Ringfort (Rath), Maulrour, Co. Cork
Co. Cork |
Ringforts
A road cuts straight through this one.
That is perhaps the most telling detail about the ringfort at Maulrour in County Cork: whatever survives lies to the south of a road running north-east to south-west, while the northern side has left no visible trace at all above ground. It is a common enough fate for monuments of this kind, quietly bisected by later infrastructure and left to make what sense it can of its own incompleteness.
What remains is an arc of earthen bank, running roughly 21 metres on a north-east to south-west alignment, rising to about 1.4 metres in height, with a shallow external fosse, the term for the ditch that typically accompanied such banks and helped define the enclosed space. The site sits in pasture on a south-east facing slope, a placement that would have made practical sense to whoever built it. Ringforts, known in Irish as raths when constructed from earth rather than stone, were the most common form of enclosed farmstead in early medieval Ireland, typically dating from somewhere between the sixth and twelfth centuries.

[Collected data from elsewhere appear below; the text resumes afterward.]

(** A schedule names the task that gets each turn. *)
Definition run (schedule : list nat) (c : Loop) : Loop :=
  foldl step c schedule.

(** [n] calls of [get_access_token] started together. *)
Definition gather (n : nat) (s : State) : Loop :=
  mkLoop s (replicate n Pending).

Definition in_flight (c : Loop) : nat :=
  length (filter (fun t => is_awaiting t = true) (tasks c)).

End Server.

(** ** Notions the statements use *)

(** The state after one more reading of the clock. *)
Definition ticked (s : State) : State :=
  mkState (access_token s) (token_expiry s) (S (ticks s)) (sent s).

(** The state after request [r] went out. *)
Definition requested (r : Request) (s : State) : State :=
  mkState (access_token s) (token_expiry s) (ticks s) (sent s ++ [r]).

(** Lines 99-110 read off for an upper-cased method: the headers and the
    request that [make_api_request] hands to the client. *)
Definition bearer_headers `{Env} (token : json) : gmap string string :=
  {[ "Authorization" := "Bearer " +:+ format_value token;
     "Accept" := "application/json" ]}.

Definition built_request `{Env} (verb : string) (token : json)
    (endpoint : string) (params json_data : option (gmap string json))
    : Request :=
  if String.eqb verb "POST" then
    mkRequest "POST" (BASE_URL +:+ endpoint) None
      (<[ "Content-Type" := "application/json" ]> (bearer_headers token))
      params None json_data
  else
    mkRequest "GET" (BASE_URL +:+ endpoint) None (bearer_headers token)
      params None None.

(** Lines 114-115 applied to what the transport gives back for [req]. *)
Definition outcome `{Env} (req : Request) (s : State) : result json * State :=
  match transport (length (sent s)) req with
  | Answers r =>
      (if is_success r then response_json r else Raise (HTTPStatusError r),
       requested req s)
  | Fails msg => (Raise (TransportError msg), requested req s)
  end.

(** The state once [k] calls have each read the clock, missed the cache
    and sent their request. *)
Definition begun `{Env} (s : State) (k : nat) : State :=
  mkState (access_token s) (token_expiry s) (ticks s + k)
    (sent s ++ replicate k token_request).

(** Every task has sent its request: each is done, or is waiting for its
    reply and is one of [waiting]. *)
Definition settled (waiting : list nat) (c : Loop) : Prop :=
  forall i t, tasks c !! i = Some t ->
    is_done t = true \/ (is_awaiting t = true /\ i ∈ waiting).

(** What may leave the process: a request goes to a URL under [BASE_URL],
    and it is the token request or carries neither the client credentials
    nor the subscription key. *)
Definition outbound_ok `{Env} (r : Request) : Prop :=
  (exists path, req_url r = BASE_URL +:+ path) /\
  (r = token_request \/
   (req_auth r = None /\ req_headers r !! "x-api-key" = None)).

(** ** Scenarios

    Concrete environments and states on which the statements below are
    run. *)

(** An instant in 2025, and a clock read once a second from then on. *)
Definition T0 : Z := 63871200000000000.

Definition steady_clock (n : nat) : Z := T0 + Z.of_nat n * 1000000.

Definition demo_env (c : nat -> Z) (t : nat -> Request -> reply) : Env :=
  {| CLIENT_ID := "client";
     CLIENT_SECRET := "secret";
     API_KEY := "key";
     USE_SANDBOX := Some "true";
     clock := c;
     transport := t;
     py_str := fun _ => "<value>";
     json_dumps := fun _ => "<json>" |}.

(** A reply of the token endpoint. *)
Definition token_reply (status : Z) (tok : string) (expires_in : Z) : reply :=
  Answers (mkResponse status
    (JsonBody (JDict {[ "access_token" := JStr tok;
                        "expires_in" := JInt expires_in ]}))).

(** A token reply whose body has no [expires_in]. *)
Definition token_only_reply (tok : string) : reply :=
  Answers (mkResponse 200 (JsonBody (JDict {[ "access_token" := JStr tok ]}))).

(** The token endpoint issues a fresh token, valid five minutes, to every
    request: request [n] gets the token ["token-n"] for n < 10. *)
Definition fresh_tokens (n : nat) (_ : Request) : reply :=
  token_reply 200 ("token-" +:+ String (ascii_of_nat (48 + n)) "") 300.

(** A token cached at [T0] that is good for five more minutes. *)
Definition warm_state : State :=
  mkState (JStr "cached") (Some (T0 + 300 * 1000000)) 0 [].

(** A token cached earlier whose expiry is exactly [T0]. *)
Definition stale_state : State :=
  mkState (JStr "old") (Some T0) 0 [].

(** The transport answers every request with the same response. *)
Definition always (r : Response) (_ : nat) (_ : Request) : reply := Answers r.

Definition not_found : Response :=
  mkResponse 404 (JsonBody (JDict {[ "message" := JStr "not found" ]})).

Definition balance_ok : Response :=
  mkResponse 200 (JsonBody (JDict {[ "data" := JDict {[ "currency" := JStr "ZAR" ]} ]})).

Definition one_transfer : gmap string string :=
  {[ "beneficiaryAccountId" := "b1"; "amount" := "100.00";
     "myReference" := "r1"; "theirReference" := "r2" ]}.

(** * Properties *)

(** ** Running the monad *)

Ltac py_unfold :=
  unfold get_access_token, token_resume, token_begin, store_token, http_call,
    http_send, http_recv, datetime_now, get_access_token_global,
    get_token_expiry_global, set_access_token, set_token_expiry, py_raise,
    lift, mbind, mret, Py_bind, Py_ret in *.

(** ** get_access_token, path by path *)

Lemma get_access_token_hit `{Env} (s : State) :
  cache_usable (access_token s) (token_expiry s) (clock (ticks s)) = true ->
  get_access_token s = (Return (access_token s), ticked s).
Proof. intros Hc. py_unfold. simpl. rewrite Hc. reflexivity. Qed.

Lemma get_access_token_miss `{Env} (s : State) :
  cache_usable (access_token s) (token_expiry s) (clock (ticks s)) = false ->
  get_access_token s
  = token_resume (length (sent s)) (requested token_request (ticked s)).
Proof. intros Hc. py_unfold. simpl. rewrite Hc. simpl. reflexivity. Qed.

They were domestic sites as much as defensive ones, the bank and fosse marking out a household's territory rather than forming any serious military barrier.
The surviving arc gives just enough geometry to suggest what the full enclosure might once have looked like, though the road has made that a matter of inference rather than observation. It is the kind of site that rewards a slow look rather than a quick glance, the slight rise of the bank in the grass easy to miss if you are not already looking for it.